>>>

(* ===== verification/ContextAssembly.v ===== *)
(** * Context assembly ([src/context/assembler.rs])

    [DefaultContextAssembler::assemble] fits the conversation of a request into
    its token budget: system messages are kept, the others are taken from the
    newest on, and the first one that does not fit may be cut at a character
    boundary. *)
From S2P Require Import Prelude Text Json Money ExecTypes Graphs WorkQueue Scheduler Runtime MeteredStream HostTypes.
From Stdlib Require Import Floats.SpecFloat Ascii.
Open Scope stdpp_scope.
Open Scope Z_scope.

Record DefaultContextAssembler := mkAssembler {
  da_max_tokens : Z; da_default_temperature : spec_float }.
(** The literal [0.7] of type [f32]. *)
Definition assembler_new : DefaultContextAssembler :=
  mkAssembler 4096 (S754_finite false 11744051 (-24)).

(** [(text.len() as u32).div_ceil(4)] *)
Definition context_tokens (text : string) : Z := (as_u32 (Z.of_nat (String.length text)) + 3) `div` 4.
(** The sums are of type [u32] and wrap in the release build. *)
Definition sum_tokens (l : list ChatMessage) : Z :=
  foldl (λ a m, as_u32 (a + context_tokens (content m))) 0 l.
Definition is_system (m : ChatMessage) : bool := bool_decide (role m = "system").

(** [char_indices().map(end).take_while(<= limit).last().unwrap_or(0)] *)
Fixpoint take_while {A} (p : A → bool) (l : list A) : list A :=
  match l with [] => [] | x :: l => if p x then x :: take_while p l else [] end.
Definition char_ends (s : string) : list nat :=
  filter (λ i, is_char_boundary i s = true) (seq 1 (String.length s)).
Definition safe_end (limit : Z) (s : string) : nat :=
  default O (last (take_while (λ i, Z.of_nat i <=? limit)%Z (char_ends s))).
Definition truncate (limit : Z) (s : string) : string := String.substring 0 (safe_end limit s) s.

(** One message of the reversed conversation. *)
Definition trim_one (acc : list ChatMessage * Z) (m : ChatMessage) : list ChatMessage * Z :=
  let '(kept, remaining) := acc in
  let tokens := as_u32 (context_tokens (content m) + 5) in
  if (tokens <=? remaining)%Z then (kept ++ [m], remaining - tokens)
  else if (10 <? remaining)%Z
  then (kept ++ [mkMessage (role m) (truncate (as_u32 (remaining * 4)) (content m))], 0)
  else (kept, remaining).

Definition trim_messages (messages : list ChatMessage) (max_tokens : Z) : list ChatMessage :=
  if (sum_tokens messages <=? max_tokens)%Z then messages
  else
    let system_msgs := filter (λ m, is_system m = true) messages in
    let other_msgs := filter (λ m, is_system m = false) messages in
    let system_tokens := sum_tokens system_msgs in
    let remaining := Z.max 0 (max_tokens - as_u32 (system_tokens + 5)) in
    let '(trimmed, _) := foldl trim_one ([], remaining) (reverse other_msgs) in
    system_msgs ++ reverse trimmed.

Definition assemble (self : DefaultContextAssembler) (r : ChatCompletionRequest) : ContextSnapshot :=
  let max_tokens := default (da_max_tokens self) (cr_max_tokens r) in
  mkContextSnapshot (trim_messages (cr_messages r) max_tokens) (default [] (cr_files r))
    (default [] (cr_tools r)) max_tokens (default (da_default_temperature self) (cr_temperature r)).

(** ** Cutting a message *)
Lemma take_while_spec {A} (p : A → bool) l : ∃ l2, l = take_while p l ++ l2 ∧ Forall (λ x, p x = true) (take_while p l).
Proof.
  induction l as [|x l (l2 & E & F)]; csimpl; [by exists []|].
  destruct (p x) eqn:Hp; [|by exists (x :: l)]. exists l2. csimpl. by rewrite <- E; repeat constructor.
Qed.

Lemma safe_end_spec limit s :
  0 ≤ limit → Z.of_nat (safe_end limit s) ≤ limit ∧ (safe_end limit s <= String.length s)%nat ∧
  (safe_end limit s = 0%nat ∨ is_char_boundary (safe_end limit s) s = true).
Proof.
  intros Hl. unfold safe_end. destruct (take_while_spec (λ i, Z.of_nat i <=? limit)%Z (char_ends s)) as (l2 & E & F).
  destruct (last (take_while _ _)) as [i|] eqn:Hi; csimpl; [|split_and!; [lia|lia|by left]].
  apply last_Some_elem_of in Hi.
  assert (i ∈ char_ends s) as Hin by (rewrite E; set_solver).
  rewrite Forall_forall in F. specialize (F i Hi). apply list_elem_of_filter in Hin as [Hb Hs].
  apply elem_of_seq in Hs. split_and!; [lia|lia|by right].
Qed.

Lemma substring_0_length n s : (n <= String.length s)%nat → String.length (String.substring 0 n s) = n.
Proof. revert n. induction s as [|c s IH]; intros [|n] Hn; csimpl in *; try lia. f_equal. apply IH. lia. Qed.
Lemma substring_0_prefix n s : ∃ r, s = String.substring 0 n s +:+ r.
Proof.
  revert n. induction s as [|c s IH]; intros n; [exists ""; by destruct n|].
  destruct n as [|n]; csimpl; [by eexists|]. destruct (IH n) as [r Hr]. exists r. by rewrite Hr at 1.
Qed.

Definition message_tokens (m : ChatMessage) : Z := (Z.of_nat (String.length (content m)) + 3) `div` 4.
Definition tokens_of (l : list ChatMessage) : Z := foldr (λ m a, message_tokens m + a) 0 l.

Lemma tokens_of_app l1 l2 : tokens_of (l1 ++ l2) = tokens_of l1 + tokens_of l2.
Proof. induction l1; csimpl; lia. Qed.
Lemma tokens_of_reverse l : tokens_of (reverse l) = tokens_of l.
Proof. induction l as [|m l IH]; [done|]. rewrite reverse_cons, tokens_of_app; csimpl. lia. Qed.
Lemma message_tokens_pos m : 0 ≤ message_tokens m.
Proof. unfold message_tokens. apply Z.div_pos; lia. Qed.
Lemma tokens_of_pos l : 0 ≤ tokens_of l.
Proof. induction l as [|m l IH]; csimpl; [lia|]. pose proof (message_tokens_pos m). lia. Qed.
Lemma tokens_of_elem m l : m ∈ l → message_tokens m ≤ tokens_of l.
Proof.
  induction 1 as [m l|m x l _ IH]; csimpl; [pose proof (tokens_of_pos l)|pose proof (message_tokens_pos x)]; lia.
Qed.
Lemma tokens_of_filter (P : ChatMessage → Prop) `{!∀ m, Decision (P m)} l : tokens_of (filter P l) ≤ tokens_of l.
Proof.
  induction l as [|m l IH]; [done|]. rewrite filter_cons. pose proof (message_tokens_pos m).
  case_decide; csimpl; lia.
Qed.

(** While everything fits, the [u32] arithmetic is exact. *)
Lemma context_tokens_exact m : message_tokens m < 2 ^ 30 → context_tokens (content m) = message_tokens m.
Proof.
  unfold context_tokens, message_tokens, as_u32. intros Hm. rewrite Z.mod_small; [done|].
  pose proof (Z.div_mod (Z.of_nat (String.length (content m)) + 3) 4).
  pose proof (Z.mod_pos_bound (Z.of_nat (String.length (content m)) + 3) 4). lia.
Qed.
Lemma sum_tokens_exact l : tokens_of l < 2 ^ 30 → sum_tokens l = tokens_of l.
Proof.
  unfold sum_tokens. intros Hl.
  assert (∀ a, 0 ≤ a → a + tokens_of l < 2 ^ 30 →
    foldl (λ a m, as_u32 (a + context_tokens (content m))) a l = a + tokens_of l) as H; [|by rewrite H; lia].
  clear Hl. induction l as [|m l IH]; intros a Ha Hl; csimpl in *; [lia|].
  pose proof (tokens_of_pos l). pose proof (message_tokens_pos m).
  rewrite context_tokens_exact by lia. unfold as_u32. rewrite Z.mod_small by lia. rewrite IH; lia.
Qed.

(** ** What is kept *)

(** A kept message is a message of the conversation, possibly cut short. *)
Definition cut_of (k m : ChatMessage) : Prop :=
  role k = role m ∧ ∃ r, content m = content k +:+ r.

Lemma trim_one_spec kept remaining m :
  0 ≤ remaining < 2 ^ 30 → message_tokens m < 2 ^ 29 →
  let '(kept', remaining') := trim_one (kept, remaining) m in
  0 ≤ remaining' ∧
  ((kept' = kept ∧ remaining' = remaining) ∨
   ∃ k, kept' = kept ++ [k] ∧ cut_of k m ∧ message_tokens k + remaining' ≤ remaining).
Proof.
  intros Hr Hm. unfold trim_one. rewrite context_tokens_exact by lia. pose proof (message_tokens_pos m).
  unfold as_u32. rewrite !Z.mod_small by lia.
  destruct (message_tokens m + 5 <=? remaining)%Z eqn:E1.
  - split; [lia|]. right. exists m. split_and!; [done| |lia]. split; [done|]. exists "".
    by rewrite str_app_nil_r.
  - destruct (10 <? remaining)%Z eqn:E2; [|split; [lia|by left]]. split; [lia|]. right. eexists.
    split_and!; [done| |].
    + split; [done|]. csimpl. apply substring_0_prefix.
    + unfold message_tokens; csimpl. destruct (safe_end_spec (remaining * 4) (content m)) as (H1 & H2 & _); [lia|].
      unfold truncate. rewrite substring_0_length by done.
      pose proof (Z.div_mod (Z.of_nat (safe_end (remaining * 4) (content m)) + 3) 4).
      pose proof (Z.mod_pos_bound (Z.of_nat (safe_end (remaining * 4) (content m)) + 3) 4). lia.
Qed.

Lemma trim_loop l kept remaining :
  0 ≤ remaining < 2 ^ 30 → tokens_of l < 2 ^ 29 →
  let '(kept', remaining') := foldl trim_one (kept, remaining) l in
  ∃ ks picked, kept' = kept ++ ks ∧ sublist picked l ∧ Forall2 cut_of ks picked ∧
    tokens_of ks + remaining' ≤ remaining ∧ 0 ≤ remaining'.
Proof.
  revert kept remaining. induction l as [|m l IH]; intros kept remaining Hr Hl; cbn [foldl].
  - exists [], []. rewrite app_nil_r. csimpl. split_and!; try done; lia.
  - csimpl in Hl. pose proof (tokens_of_pos l). pose proof (message_tokens_pos m).
    pose proof (trim_one_spec kept remaining m Hr ltac:(lia)) as Hone.
    destruct (trim_one (kept, remaining) m) as [k1 r1]. destruct Hone as [H1 [[-> ->]|(k & -> & Hcut & Hle)]].
    + pose proof (IH kept remaining Hr ltac:(lia)) as Hrest. destruct (foldl trim_one (kept, remaining) l) as [k2 r2].
      destruct Hrest as (ks & picked & -> & Hs & Hc & Hle & Hp). exists ks, picked.
      split_and!; try done. by apply sublist_cons.
    + pose proof (message_tokens_pos k).
      pose proof (IH (kept ++ [k]) r1 ltac:(lia) ltac:(lia)) as Hrest.
      destruct (foldl trim_one (kept ++ [k], r1) l) as [k2 r2].
      destruct Hrest as (ks & picked & -> & Hs & Hc & Hle2 & Hp). exists (k :: ks), (m :: picked).
      rewrite <- app_assoc. csimpl. split_and!; try done; [by apply sublist_skip|by constructor|lia].
Qed.

Lemma sublist_reverse_2 {A} (l1 l2 : list A) : sublist l1 (reverse l2) → sublist (reverse l1) l2.
Proof.
  intros Hs. rewrite <- (reverse_involutive l2). revert Hs. generalize (reverse l2). clear l2. intros l2.
  induction 1 as [|x l1 l2 _ IH|x l1 l2 _ IH]; [done|..].
  - rewrite !reverse_cons. by apply sublist_app.
  - rewrite reverse_cons. by apply sublist_inserts_r.
Qed.

(** C36. Assembling the context keeps within the budget what it can: a conversation
    that fits is untouched; otherwise every system message is kept in full,
    followed by messages of the conversation in their order, each whole or cut
    at its end, and those take no more tokens than the system messages leave. *)
Theorem trim_messages_spec messages max_tokens :
  0 ≤ max_tokens → tokens_of messages < 2 ^ 29 →
  let result := trim_messages messages max_tokens in
  let system := filter (λ m, is_system m = true) messages in
  (tokens_of messages ≤ max_tokens → result = messages) ∧
  (max_tokens < tokens_of messages →
   ∃ rest picked, result = system ++ rest ∧
     sublist picked (filter (λ m, is_system m = false) messages) ∧ Forall2 cut_of rest picked ∧
     tokens_of rest ≤ Z.max 0 (max_tokens - tokens_of system - 5)).
Proof.
  intros Hm Ht result system. subst result. unfold trim_messages. rewrite sum_tokens_exact by lia.
  split; intros Hle.
  - by rewrite (proj2 (Z.leb_le _ _)) by done.
  - rewrite (proj2 (Z.leb_gt _ _)) by done.
    pose proof (tokens_of_filter (λ m, is_system m = true) messages) as Hsys. fold system in Hsys |- *.
    pose proof (tokens_of_filter (λ m, is_system m = false) messages) as Hoth.
    pose proof (tokens_of_pos system). rewrite sum_tokens_exact by lia.
    unfold as_u32. rewrite Z.mod_small by lia.
    pose proof (trim_loop (reverse (filter (λ m, is_system m = false) messages)) []
      (Z.max 0 (max_tokens - (tokens_of system + 5))) ltac:(lia)
      ltac:(rewrite tokens_of_reverse; lia)) as Hloop.
    destruct (foldl trim_one _ _) as [kept r]. destruct Hloop as (ks & picked & -> & Hs & Hc & Hb & Hp).
    exists (reverse ks), (reverse picked). split_and!; [done|by apply sublist_reverse_2|by apply Forall2_reverse|].
    rewrite tokens_of_reverse. lia.
Qed.

Definition user (s : string) : ChatMessage := mkMessage "user" s.
Definition long_text : string := "a question of some fifty bytes, which takes twelve".
Lemma trim_messages_spec_witness :
  let messages := [mkMessage "system" "be brief"; user "hi"; user long_text] in
  ∃ rest picked, trim_messages messages 15 = [mkMessage "system" "be brief"] ++ rest ∧
    sublist picked [user "hi"; user long_text] ∧ Forall2 cut_of rest picked ∧ tokens_of rest ≤ 8.
Proof.
  apply (trim_messages_spec [mkMessage "system" "be brief"; user "hi"; user long_text] 15);
    [lia|by vm_compute|by vm_compute].
Defined.

(** When the newest message does not fit and at most ten tokens are left, it
    is dropped and the loop goes on: an older message that still fits is sent
    in its place. *)
Theorem newest_message_dropped_for_older :
  trim_messages [user "hi"; user long_text] 13 = [user "hi"].
Proof. by vm_compute. Qed.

<<<

Reproduce the lines from the one with "Definition long_text : string" to the end of the data exactly, leaving out every earlier line.

Definition long_text : string := "a question of some fifty bytes, which takes twelve".
Lemma trim_messages_spec_witness :
  let messages := [mkMessage "system" "be brief"; user "hi"; user long_text] in
  ∃ rest picked, trim_messages messages 15 = [mkMessage "system" "be brief"] ++ rest ∧
    sublist picked [user "hi"; user long_text] ∧ Forall2 cut_of rest picked ∧ tokens_of rest ≤ 8.
Proof.
  apply (trim_messages_spec [mkMessage "system" "be brief"; user "hi"; user long_text] 15);
    [lia|by vm_compute|by vm_compute].
Defined.

(** When the newest message does not fit and at most ten tokens are left, it
    is dropped and the loop goes on: an older message that still fits is sent
    in its place. *)
Theorem newest_message_dropped_for_older :
  trim_messages [user "hi"; user long_text] 13 = [user "hi"].
Proof. by vm_compute. Qed.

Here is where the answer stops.